The cash contribution totaled $2 million, according to a source familiar with the donation.

The Reinsdorf and Wirtz families have made political contributions to numerous city and state politicians in both parties over the years, though they’ve predominantly supported Democrats.

For some companies, contributing to — and participating in — political conventions offers an opportunity to advance their causes with decision-makers in both parties.

Such is the case for Chicago-based Invenergy, which is active in wind and solar energy but also natural gas.

The company, along with partners, will be the clean energy sponsor for both the DNC and RNC, said Kelly Speakes-Backman, Invenergy’s executive vice president of public affairs.

In addition to supporting an important civic event in its hometown, Invenergy’s presence at the DNC will allow the company to “show support for the historic policies that have been put in place to support deployment and manufacturing of clean energy,” Speakes-Backman said, specifically naming signature Biden administration policies such as the Inflation Reduction Act, the bipartisan Infrastructure Investment and Jobs Act, and the CHIPS and Science Act.

At the RNC in July, meanwhile, one of the company’s partners is the American Conservation Coalition, a conservative environmental group founded in Appleton, Wisconsin.

“We … certainly favor good energy policy over politics any day,” Speakes-Backman said.

Chicago’s status as a union-friendly town was a key component in its selection as DNC host, so it’s no surprise organized labor is contributing to the committee.

While the full scope won’t be known until fall, available public records show support pouring in from groups such as the Service Employees International Union, the United Steelworkers, the United Food & Commercial Workers, the National Association of Letter Carriers, and the American Federation of Teachers.

SEIU’s political education committee, for example, gave $875,000 in March, while the Steelworkers and UFCW each have given $500,000, according to federal campaign finance records.

On the state level, two funds affiliated with the Laborers’ International Union of North America — the LiUNA Chicago Laborers District Council and the Laborers’ Political League-Great Lakes Region — each have kicked in $1 million, Illinois campaign finances records show.

Groups representing Democratic officials at various levels of government, from governors to mayors, also are offering their support.

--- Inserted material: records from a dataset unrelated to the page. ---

(** C6.  Whenever [summarize] returns, what it returns is made of the
    sentences at strictly increasing positions of the segmented text (joined
    by a space, or as the list itself in the no-sentence branch): a sentence
    that precedes another in the text precedes it in the summary. *)
Theorem summary_keeps_text_order (text : string) (k : Z) (v : value) :
  summarize' text k = Ok v ->
  exists idxs : list nat,
    StronglySorted lt idxs
    /\ Forall (fun j => (j < List.length (sent_tokenize text))%nat) idxs
    /\ (v = VStr (join " " (pick (sent_tokenize text) idxs))
        \/ v = VList (pick (sent_tokenize text) idxs)).
Proof.
  intros E.
  destruct (words_cases (words_of' (sent_tokenize text))) as [W|[Hin|[Hne F]]].
  - apply words_of_nil in W.
    rewrite (summarize_no_sentence version _ _ _ _ _ W) in E. injection E as <-.
    exists []. split; [constructor|]. split; [constructor|]. right. reflexivity.
  - assert (sent_tokenize text <> []) as Hs.
    { intros E'. rewrite E' in Hin. destruct Hin. }
    destruct (In_nil_raises version _ Hin) as [R|R];
      rewrite (summarize_raises version _ _ _ _ _ _ Hs R) in E; discriminate.
  - destruct (freq_by_sentence_ok version _ Hne F) as (mf & _ & _ & S).
    remember (combine (seq 0 (List.length (words_of' (sent_tokenize text))))
                      (map (mean_freq version (word_freq (words_of' (sent_tokenize text))) mf)
                           (words_of' (sent_tokenize text)))) as fbs eqn:Hfbs.
    clear Hfbs.
    pose proof (freq_by_sentence_keys version _ _ S) as K.
    rewrite words_of_length in K.
    rewrite (summarize_scored version _ _ _ _ _ _ S) in E. injection E as <-.
    eexists. split; [|split; [|left; reflexivity]].
    + apply chosen_sorted. rewrite K. apply seq_NoDup.
    + rewrite Forall_forall. intros j Hj.
      apply chosen_In in Hj. rewrite K in Hj. apply in_seq in Hj. lia.
Qed.

(** When every sentence of a non-empty text keeps a token and [k >= 1], the
    summary holds [min k n] of the [n] sentences, in text order; with
    [k >= n] it is all of them, each once. *)
Lemma summary_size (text : string) (k : Z) :
  sent_tokenize text <> [] ->
  Forall (fun j => j <> []) (words_of' (sent_tokenize text)) ->
  (1 <= k)%Z ->
  exists idxs : list nat,
    summarize' text k = Ok (VStr (join " " (pick (sent_tokenize text) idxs)))
    /\ StronglySorted lt idxs
    /\ List.length idxs = Nat.min (Z.to_nat k) (List.length (sent_tokenize text))
    /\ ((Z.of_nat (List.length (sent_tokenize text)) <= k)%Z ->
        idxs = seq 0 (List.length (sent_tokenize text))
        /\ summarize' text k = Ok (VStr (join " " (sent_tokenize text)))).
Proof.
  intros Hs F Hk.
  assert (words_of' (sent_tokenize text) <> []) as Hne.
  { intros W. apply words_of_nil in W. congruence. }
  destruct (freq_by_sentence_ok version _ Hne F) as (mf & _ & _ & S).
  remember (combine (seq 0 (List.length (words_of' (sent_tokenize text))))
                    (map (mean_freq version (word_freq (words_of' (sent_tokenize text))) mf)
                         (words_of' (sent_tokenize text)))) as fbs eqn:Hfbs.
  clear Hfbs.
  pose proof (freq_by_sentence_keys version _ _ S) as K.
  rewrite words_of_length in K.
  pose proof (summarize_scored version _ _ _ text k _ S) as E.
  eexists. split; [exact E|]. split; [|split].
  - apply chosen_sorted. rewrite K. apply seq_NoDup.
  - rewrite chosen_length, <- (length_map fst), K, length_seq. reflexivity.
  - intros Hall. rewrite (chosen_all _ _ _ K Hall) in *.
    split; [reflexivity|]. rewrite E, pick_all. reflexivity.
Qed.

End Selection.

(** ** Ties between sentences *)

Section Ties.

Lemma before_of_sorted_keys (l : list (nat * float)) (a b : nat * float) :
  StronglySorted lt (map fst l) ->
  In a l -> In b l -> (fst a < fst b)%nat -> before a b l.
Proof.
  induction l as [|x l IH]; simpl; intros S Ha Hb Hlt; [destruct Ha|].
  inversion S as [|? ? S' F]; subst. rewrite Forall_forall in F.
  destruct Ha as [->|Ha].
  - destruct Hb as [->|Hb]; [lia|]. apply before_head, Hb.
  - destruct Hb as [->|Hb].
    + specialize (F (fst a) (in_map fst _ _ Ha)). lia.
    + apply before_cons, IH; assumption.
Qed.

The Democratic Mayors Association has contributed an undisclosed sum and also will have a presence during the convention to offer its support for Chicago Mayor Brandon Johnson and other party members leading cities across the country, said Virginia Mayer, the group’s executive director.

Both Johnson and Sacks were named Biden delegates by the Democratic Party of Illinois.

The Democratic Mayors Association hopes to bring a contingent of more than 100 current and former mayors to the convention, Mayer said, noting that 13 mayors are serving on three convention committees.

The party’s platform committee, for example, includes Regina Romero, the mayor of Tucson, Arizona, and former New Orleans Mayor Mitch Landrieu, who served as Biden’s infrastructure czar before transitioning to a role on the reelection campaign.

“We’re excited to show off Chicago,” Mayer said. “We are lifting up everything Mayor Johnson is doing.”

A group of mayors also will be in Milwaukee next month to support Cavalier Johnson, the city’s Democratic leader, Mayer said.

But the Democratic Mayors Association isn’t giving the Milwaukee host committee any financial contribution, she said.